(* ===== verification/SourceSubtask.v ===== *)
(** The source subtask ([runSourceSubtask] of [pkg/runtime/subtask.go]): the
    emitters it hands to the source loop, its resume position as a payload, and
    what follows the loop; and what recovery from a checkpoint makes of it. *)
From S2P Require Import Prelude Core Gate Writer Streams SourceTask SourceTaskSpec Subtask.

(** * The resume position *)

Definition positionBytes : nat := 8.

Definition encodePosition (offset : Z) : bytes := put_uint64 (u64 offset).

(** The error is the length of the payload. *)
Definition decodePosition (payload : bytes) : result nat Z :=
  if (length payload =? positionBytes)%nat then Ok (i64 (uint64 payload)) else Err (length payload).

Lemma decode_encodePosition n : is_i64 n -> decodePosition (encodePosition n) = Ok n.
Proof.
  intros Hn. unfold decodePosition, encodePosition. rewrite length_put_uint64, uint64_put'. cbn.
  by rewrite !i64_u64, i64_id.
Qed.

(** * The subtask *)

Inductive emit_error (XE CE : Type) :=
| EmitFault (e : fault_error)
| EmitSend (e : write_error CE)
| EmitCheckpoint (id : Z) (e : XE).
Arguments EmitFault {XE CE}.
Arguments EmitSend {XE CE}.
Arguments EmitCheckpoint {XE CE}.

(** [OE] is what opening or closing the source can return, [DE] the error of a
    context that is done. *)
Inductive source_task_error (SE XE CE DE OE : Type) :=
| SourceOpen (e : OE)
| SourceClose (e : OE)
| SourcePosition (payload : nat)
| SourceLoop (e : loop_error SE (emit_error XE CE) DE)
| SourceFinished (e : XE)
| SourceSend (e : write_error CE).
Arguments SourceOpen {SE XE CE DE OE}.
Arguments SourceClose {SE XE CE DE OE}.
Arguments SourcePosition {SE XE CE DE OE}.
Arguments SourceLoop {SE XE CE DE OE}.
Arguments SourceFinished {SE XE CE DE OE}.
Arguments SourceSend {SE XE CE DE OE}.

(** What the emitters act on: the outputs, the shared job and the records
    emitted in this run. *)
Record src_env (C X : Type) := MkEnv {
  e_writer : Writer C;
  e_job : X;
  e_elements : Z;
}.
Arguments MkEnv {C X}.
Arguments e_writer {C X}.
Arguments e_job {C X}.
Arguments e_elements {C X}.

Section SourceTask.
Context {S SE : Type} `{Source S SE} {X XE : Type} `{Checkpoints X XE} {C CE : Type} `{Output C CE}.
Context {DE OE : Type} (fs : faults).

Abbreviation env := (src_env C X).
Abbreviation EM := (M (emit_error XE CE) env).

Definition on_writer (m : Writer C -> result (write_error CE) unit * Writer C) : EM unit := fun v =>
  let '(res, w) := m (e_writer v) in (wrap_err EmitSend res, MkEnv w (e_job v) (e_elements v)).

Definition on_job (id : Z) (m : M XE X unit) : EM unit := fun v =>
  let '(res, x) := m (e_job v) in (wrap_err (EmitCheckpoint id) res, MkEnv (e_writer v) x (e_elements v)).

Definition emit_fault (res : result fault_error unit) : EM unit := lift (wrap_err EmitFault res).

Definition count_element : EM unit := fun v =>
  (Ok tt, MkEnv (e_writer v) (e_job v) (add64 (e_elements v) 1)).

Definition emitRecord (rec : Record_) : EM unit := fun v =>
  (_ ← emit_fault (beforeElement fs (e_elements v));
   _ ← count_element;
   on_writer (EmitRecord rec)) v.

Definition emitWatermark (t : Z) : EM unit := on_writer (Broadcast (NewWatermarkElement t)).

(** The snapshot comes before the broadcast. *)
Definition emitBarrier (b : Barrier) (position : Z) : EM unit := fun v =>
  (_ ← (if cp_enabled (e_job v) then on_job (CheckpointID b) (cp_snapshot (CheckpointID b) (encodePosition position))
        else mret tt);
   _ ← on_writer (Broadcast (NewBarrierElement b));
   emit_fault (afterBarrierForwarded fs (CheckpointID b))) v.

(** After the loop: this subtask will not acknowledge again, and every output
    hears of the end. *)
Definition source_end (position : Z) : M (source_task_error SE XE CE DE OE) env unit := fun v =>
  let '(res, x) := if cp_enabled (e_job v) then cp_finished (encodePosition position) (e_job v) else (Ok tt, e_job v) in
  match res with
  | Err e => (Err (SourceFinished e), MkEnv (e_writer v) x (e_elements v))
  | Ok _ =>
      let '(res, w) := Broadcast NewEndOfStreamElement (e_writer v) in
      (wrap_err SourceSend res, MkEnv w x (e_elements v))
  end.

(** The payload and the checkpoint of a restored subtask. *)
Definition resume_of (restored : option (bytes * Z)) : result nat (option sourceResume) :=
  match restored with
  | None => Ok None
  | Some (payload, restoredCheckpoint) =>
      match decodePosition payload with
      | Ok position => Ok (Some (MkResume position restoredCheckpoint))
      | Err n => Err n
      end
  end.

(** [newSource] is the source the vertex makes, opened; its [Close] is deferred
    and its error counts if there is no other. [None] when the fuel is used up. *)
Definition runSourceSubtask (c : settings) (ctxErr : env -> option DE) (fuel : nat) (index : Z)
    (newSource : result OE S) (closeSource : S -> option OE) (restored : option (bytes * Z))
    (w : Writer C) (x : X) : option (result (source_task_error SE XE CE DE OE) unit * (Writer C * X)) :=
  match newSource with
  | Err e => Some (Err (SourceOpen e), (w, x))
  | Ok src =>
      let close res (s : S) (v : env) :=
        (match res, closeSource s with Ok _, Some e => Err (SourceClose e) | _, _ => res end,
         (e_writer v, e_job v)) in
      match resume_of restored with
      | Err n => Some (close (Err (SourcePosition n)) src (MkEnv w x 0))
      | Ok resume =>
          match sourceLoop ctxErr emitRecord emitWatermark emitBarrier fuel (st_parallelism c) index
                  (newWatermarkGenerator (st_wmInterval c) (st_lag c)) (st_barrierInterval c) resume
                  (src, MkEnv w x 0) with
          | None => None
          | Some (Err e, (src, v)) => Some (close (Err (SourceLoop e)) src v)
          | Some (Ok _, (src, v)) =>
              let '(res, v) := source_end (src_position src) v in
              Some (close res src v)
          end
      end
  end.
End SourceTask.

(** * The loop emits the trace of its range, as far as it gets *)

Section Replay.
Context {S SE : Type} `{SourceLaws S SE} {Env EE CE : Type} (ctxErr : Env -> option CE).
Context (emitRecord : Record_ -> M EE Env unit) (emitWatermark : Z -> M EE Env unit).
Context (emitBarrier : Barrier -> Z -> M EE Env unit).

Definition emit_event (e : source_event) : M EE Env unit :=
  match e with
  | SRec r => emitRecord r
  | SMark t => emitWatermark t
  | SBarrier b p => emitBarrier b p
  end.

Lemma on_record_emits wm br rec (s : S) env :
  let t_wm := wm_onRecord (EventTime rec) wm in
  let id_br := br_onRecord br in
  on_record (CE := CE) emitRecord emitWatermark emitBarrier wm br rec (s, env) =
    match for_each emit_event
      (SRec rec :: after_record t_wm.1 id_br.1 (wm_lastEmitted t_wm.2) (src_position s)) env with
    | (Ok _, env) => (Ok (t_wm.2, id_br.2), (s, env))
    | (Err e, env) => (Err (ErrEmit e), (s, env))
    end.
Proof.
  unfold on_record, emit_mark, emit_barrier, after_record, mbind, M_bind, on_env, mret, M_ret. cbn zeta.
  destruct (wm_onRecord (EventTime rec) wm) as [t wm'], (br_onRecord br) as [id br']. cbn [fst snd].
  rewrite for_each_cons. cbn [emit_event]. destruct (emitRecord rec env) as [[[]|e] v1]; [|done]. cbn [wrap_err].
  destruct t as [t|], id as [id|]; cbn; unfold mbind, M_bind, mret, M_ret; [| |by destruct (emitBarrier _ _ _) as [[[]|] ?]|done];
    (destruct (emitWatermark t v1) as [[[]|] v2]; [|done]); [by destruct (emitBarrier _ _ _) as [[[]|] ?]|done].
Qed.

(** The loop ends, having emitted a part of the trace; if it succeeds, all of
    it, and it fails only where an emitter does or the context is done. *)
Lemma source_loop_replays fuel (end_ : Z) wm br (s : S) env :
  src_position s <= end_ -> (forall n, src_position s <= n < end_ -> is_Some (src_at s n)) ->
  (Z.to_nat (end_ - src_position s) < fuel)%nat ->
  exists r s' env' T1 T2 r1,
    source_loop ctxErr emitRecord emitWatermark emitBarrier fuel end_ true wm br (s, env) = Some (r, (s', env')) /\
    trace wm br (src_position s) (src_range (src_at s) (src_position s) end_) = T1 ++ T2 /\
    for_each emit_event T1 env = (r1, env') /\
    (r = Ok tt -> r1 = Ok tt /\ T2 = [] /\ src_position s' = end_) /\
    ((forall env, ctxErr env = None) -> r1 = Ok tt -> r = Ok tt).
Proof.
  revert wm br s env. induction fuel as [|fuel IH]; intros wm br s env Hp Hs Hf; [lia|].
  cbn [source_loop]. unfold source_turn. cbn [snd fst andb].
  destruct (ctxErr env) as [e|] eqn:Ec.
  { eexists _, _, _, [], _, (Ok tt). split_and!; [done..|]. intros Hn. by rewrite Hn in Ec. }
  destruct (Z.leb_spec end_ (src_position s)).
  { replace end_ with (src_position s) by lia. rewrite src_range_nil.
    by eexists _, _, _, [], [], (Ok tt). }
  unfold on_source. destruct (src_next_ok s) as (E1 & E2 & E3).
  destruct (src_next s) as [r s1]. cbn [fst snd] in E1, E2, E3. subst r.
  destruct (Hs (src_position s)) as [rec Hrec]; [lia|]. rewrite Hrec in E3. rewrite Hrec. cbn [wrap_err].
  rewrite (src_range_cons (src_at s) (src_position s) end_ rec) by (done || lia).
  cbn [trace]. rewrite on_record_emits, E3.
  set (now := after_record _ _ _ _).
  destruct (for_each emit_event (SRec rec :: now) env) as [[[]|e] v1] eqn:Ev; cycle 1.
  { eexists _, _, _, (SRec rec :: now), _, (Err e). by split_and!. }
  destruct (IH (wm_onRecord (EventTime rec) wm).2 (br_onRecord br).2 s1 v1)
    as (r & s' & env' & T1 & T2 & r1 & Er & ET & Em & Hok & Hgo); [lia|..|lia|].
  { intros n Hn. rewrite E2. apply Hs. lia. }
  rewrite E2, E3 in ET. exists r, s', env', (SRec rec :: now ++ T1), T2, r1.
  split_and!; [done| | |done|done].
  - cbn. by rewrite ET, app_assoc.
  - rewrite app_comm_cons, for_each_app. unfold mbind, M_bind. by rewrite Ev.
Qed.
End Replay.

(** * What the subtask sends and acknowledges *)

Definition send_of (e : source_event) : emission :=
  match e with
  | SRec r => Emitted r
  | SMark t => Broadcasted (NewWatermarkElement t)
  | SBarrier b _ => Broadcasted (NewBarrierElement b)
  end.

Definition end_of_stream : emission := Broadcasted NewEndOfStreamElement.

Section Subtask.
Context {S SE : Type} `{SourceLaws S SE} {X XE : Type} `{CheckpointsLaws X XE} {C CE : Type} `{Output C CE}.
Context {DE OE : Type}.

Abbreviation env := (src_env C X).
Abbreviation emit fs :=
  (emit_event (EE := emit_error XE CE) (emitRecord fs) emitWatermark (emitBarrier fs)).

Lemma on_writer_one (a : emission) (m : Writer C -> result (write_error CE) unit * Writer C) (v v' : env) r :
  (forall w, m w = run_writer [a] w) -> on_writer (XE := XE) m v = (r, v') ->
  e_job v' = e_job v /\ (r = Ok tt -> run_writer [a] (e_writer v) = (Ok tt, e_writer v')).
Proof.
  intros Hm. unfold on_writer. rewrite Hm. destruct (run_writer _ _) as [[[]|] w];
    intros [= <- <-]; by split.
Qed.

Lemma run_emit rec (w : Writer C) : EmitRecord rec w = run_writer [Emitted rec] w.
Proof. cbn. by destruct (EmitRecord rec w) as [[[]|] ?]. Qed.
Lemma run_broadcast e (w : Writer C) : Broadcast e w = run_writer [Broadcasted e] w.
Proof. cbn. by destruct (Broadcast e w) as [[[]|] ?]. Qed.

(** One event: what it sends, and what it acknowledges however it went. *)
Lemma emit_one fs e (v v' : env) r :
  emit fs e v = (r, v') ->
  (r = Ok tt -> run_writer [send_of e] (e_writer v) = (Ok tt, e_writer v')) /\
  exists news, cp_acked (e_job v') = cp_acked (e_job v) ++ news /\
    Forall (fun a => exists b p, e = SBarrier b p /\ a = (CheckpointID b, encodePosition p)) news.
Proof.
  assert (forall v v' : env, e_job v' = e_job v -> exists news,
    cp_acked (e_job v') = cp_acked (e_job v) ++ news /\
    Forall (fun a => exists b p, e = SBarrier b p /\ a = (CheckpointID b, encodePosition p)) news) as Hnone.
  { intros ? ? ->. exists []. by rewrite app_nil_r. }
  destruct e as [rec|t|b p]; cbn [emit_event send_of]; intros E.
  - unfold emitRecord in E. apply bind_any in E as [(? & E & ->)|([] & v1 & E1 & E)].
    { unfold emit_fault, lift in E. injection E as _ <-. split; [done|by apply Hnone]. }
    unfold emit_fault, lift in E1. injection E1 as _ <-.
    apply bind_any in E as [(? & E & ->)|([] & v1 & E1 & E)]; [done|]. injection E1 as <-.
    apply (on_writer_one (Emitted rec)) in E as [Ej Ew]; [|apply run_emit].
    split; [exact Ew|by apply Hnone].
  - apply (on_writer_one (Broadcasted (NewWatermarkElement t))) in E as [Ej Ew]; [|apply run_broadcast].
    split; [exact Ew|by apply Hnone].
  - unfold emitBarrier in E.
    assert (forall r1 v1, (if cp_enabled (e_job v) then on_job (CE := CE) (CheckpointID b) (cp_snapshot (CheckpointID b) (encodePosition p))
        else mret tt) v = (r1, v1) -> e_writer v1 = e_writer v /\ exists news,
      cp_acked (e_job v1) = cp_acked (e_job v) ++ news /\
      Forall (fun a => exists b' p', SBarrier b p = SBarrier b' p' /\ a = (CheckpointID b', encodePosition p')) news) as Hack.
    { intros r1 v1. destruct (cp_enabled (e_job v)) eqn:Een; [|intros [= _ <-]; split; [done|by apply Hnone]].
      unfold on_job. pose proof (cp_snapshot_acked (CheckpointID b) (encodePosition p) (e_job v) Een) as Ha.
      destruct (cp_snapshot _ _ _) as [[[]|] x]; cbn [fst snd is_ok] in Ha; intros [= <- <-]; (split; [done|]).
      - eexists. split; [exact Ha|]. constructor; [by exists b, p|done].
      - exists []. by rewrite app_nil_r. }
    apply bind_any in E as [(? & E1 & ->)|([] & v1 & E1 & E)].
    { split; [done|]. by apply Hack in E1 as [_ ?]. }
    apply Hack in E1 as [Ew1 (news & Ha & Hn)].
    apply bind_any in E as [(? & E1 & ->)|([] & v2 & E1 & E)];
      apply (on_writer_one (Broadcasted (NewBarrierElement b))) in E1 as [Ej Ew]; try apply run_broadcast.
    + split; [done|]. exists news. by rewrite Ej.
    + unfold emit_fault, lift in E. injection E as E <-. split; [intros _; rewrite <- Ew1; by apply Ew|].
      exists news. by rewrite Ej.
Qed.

------------------------------

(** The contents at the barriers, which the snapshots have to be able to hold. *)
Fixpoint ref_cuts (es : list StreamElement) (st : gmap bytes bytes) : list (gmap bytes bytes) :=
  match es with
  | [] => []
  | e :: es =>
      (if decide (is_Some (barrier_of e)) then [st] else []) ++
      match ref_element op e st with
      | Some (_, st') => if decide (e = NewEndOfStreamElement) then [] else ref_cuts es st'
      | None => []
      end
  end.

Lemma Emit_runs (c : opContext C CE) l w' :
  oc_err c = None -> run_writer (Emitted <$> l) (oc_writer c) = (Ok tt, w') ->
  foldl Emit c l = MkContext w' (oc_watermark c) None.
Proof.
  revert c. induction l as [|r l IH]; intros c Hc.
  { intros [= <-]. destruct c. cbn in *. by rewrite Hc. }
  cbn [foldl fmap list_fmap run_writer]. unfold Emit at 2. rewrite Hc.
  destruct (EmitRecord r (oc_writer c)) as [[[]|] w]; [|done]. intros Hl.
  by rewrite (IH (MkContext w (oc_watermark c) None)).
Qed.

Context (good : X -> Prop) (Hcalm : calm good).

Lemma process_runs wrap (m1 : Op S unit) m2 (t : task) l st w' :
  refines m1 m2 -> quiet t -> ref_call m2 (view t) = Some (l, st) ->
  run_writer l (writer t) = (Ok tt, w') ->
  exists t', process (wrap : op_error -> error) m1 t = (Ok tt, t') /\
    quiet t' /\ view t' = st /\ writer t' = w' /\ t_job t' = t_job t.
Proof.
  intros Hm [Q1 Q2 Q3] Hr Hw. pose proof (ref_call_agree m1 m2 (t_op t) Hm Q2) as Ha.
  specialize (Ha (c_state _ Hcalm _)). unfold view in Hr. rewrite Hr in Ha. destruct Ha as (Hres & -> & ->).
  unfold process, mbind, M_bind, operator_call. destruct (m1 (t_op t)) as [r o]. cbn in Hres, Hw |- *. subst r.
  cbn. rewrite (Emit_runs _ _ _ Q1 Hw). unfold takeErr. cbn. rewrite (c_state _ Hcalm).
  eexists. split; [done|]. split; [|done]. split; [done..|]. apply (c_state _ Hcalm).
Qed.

------------------------------

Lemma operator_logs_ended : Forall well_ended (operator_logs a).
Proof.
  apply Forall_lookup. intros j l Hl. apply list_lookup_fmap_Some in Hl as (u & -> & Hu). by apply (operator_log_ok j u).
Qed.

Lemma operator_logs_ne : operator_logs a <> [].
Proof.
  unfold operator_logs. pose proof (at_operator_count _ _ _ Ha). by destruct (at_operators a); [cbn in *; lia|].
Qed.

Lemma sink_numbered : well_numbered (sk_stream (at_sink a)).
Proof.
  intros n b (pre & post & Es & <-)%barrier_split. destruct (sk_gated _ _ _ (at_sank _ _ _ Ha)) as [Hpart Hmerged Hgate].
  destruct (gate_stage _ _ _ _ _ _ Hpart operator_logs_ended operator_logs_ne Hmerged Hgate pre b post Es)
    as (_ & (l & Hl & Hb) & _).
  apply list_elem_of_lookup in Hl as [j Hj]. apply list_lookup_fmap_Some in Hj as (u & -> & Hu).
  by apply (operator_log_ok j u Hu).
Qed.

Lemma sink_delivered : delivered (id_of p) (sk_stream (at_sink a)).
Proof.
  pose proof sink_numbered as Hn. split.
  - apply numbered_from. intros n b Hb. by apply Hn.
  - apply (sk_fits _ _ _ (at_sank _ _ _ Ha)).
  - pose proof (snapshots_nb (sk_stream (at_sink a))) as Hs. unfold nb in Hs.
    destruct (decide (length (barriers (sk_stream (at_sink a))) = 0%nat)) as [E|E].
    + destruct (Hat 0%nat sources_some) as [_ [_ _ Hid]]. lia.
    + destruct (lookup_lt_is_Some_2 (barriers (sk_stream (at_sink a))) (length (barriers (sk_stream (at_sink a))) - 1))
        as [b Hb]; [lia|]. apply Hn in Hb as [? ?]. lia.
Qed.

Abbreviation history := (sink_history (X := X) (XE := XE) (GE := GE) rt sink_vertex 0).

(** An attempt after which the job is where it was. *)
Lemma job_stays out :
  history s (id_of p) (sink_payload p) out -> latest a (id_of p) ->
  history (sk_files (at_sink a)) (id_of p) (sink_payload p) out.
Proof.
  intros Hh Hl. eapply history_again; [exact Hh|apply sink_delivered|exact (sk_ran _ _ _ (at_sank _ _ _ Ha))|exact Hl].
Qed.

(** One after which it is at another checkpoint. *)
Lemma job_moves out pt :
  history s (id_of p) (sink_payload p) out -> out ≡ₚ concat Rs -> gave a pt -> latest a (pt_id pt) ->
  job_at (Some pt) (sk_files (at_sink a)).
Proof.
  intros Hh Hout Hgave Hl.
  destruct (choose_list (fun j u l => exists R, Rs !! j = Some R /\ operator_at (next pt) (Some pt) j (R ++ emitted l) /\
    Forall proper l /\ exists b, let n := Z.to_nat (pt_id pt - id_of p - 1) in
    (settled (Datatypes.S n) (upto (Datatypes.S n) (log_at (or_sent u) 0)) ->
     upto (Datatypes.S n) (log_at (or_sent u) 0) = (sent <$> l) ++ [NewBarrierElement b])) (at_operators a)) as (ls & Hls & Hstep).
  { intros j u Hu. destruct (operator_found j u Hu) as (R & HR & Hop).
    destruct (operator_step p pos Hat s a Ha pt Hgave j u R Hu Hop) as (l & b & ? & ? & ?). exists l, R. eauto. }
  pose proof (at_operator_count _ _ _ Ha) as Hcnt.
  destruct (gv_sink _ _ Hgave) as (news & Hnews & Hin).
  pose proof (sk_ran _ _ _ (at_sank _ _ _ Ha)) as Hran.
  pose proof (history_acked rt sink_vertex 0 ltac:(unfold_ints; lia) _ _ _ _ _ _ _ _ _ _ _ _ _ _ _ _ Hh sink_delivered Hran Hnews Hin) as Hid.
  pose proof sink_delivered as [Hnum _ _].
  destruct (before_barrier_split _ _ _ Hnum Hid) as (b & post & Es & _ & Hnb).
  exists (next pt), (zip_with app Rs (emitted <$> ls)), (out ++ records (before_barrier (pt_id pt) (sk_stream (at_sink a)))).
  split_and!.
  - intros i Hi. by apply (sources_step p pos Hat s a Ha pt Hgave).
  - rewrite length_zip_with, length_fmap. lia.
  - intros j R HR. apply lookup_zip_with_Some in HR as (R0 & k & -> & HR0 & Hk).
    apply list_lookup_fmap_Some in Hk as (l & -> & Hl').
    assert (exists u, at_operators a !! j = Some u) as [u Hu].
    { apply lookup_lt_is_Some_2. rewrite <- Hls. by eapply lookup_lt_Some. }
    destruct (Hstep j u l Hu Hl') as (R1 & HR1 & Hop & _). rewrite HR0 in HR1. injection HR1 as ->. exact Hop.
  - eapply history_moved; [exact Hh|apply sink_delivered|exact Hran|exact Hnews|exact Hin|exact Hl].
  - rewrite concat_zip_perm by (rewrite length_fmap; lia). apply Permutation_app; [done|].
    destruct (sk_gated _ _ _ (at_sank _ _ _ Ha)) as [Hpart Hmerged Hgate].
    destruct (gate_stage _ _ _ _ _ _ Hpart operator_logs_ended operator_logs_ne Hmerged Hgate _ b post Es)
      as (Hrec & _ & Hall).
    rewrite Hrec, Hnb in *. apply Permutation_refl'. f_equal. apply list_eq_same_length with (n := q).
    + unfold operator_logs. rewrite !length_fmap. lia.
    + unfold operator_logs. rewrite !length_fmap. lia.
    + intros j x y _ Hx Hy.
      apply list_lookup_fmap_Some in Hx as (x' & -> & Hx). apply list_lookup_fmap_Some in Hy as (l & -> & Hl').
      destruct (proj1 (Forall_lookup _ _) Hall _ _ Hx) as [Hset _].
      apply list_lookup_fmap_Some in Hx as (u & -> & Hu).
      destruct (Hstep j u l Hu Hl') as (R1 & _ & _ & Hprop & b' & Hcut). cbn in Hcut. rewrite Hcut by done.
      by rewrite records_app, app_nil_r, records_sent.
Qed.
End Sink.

------------------------------

EXERCISE PROMPT – Within the material above, copy exactly the lines from the line that holds "(* ===== verification/SourceSubtask.v" up to and including the line that holds "emitted in this run. *)".

EXERCISE ANSWER –
(* ===== verification/SourceSubtask.v ===== *)
(** The source subtask ([runSourceSubtask] of [pkg/runtime/subtask.go]): the
    emitters it hands to the source loop, its resume position as a payload, and
    what follows the loop; and what recovery from a checkpoint makes of it. *)
From S2P Require Import Prelude Core Gate Writer Streams SourceTask SourceTaskSpec Subtask.

(** * The resume position *)

Definition positionBytes : nat := 8.

Definition encodePosition (offset : Z) : bytes := put_uint64 (u64 offset).

(** The error is the length of the payload. *)
Definition decodePosition (payload : bytes) : result nat Z :=
  if (length payload =? positionBytes)%nat then Ok (i64 (uint64 payload)) else Err (length payload).

Lemma decode_encodePosition n : is_i64 n -> decodePosition (encodePosition n) = Ok n.
Proof.
  intros Hn. unfold decodePosition, encodePosition. rewrite length_put_uint64, uint64_put'. cbn.
  by rewrite !i64_u64, i64_id.
Qed.

(** * The subtask *)

Inductive emit_error (XE CE : Type) :=
| EmitFault (e : fault_error)
| EmitSend (e : write_error CE)
| EmitCheckpoint (id : Z) (e : XE).
Arguments EmitFault {XE CE}.
Arguments EmitSend {XE CE}.
Arguments EmitCheckpoint {XE CE}.

(** [OE] is what opening or closing the source can return, [DE] the error of a
    context that is done. *)
Inductive source_task_error (SE XE CE DE OE : Type) :=
| SourceOpen (e : OE)
| SourceClose (e : OE)
| SourcePosition (payload : nat)
| SourceLoop (e : loop_error SE (emit_error XE CE) DE)
| SourceFinished (e : XE)
| SourceSend (e : write_error CE).
Arguments SourceOpen {SE XE CE DE OE}.
Arguments SourceClose {SE XE CE DE OE}.
Arguments SourcePosition {SE XE CE DE OE}.
Arguments SourceLoop {SE XE CE DE OE}.
Arguments SourceFinished {SE XE CE DE OE}.
Arguments SourceSend {SE XE CE DE OE}.

(** What the emitters act on: the outputs, the shared job and the records
    emitted in this run. *)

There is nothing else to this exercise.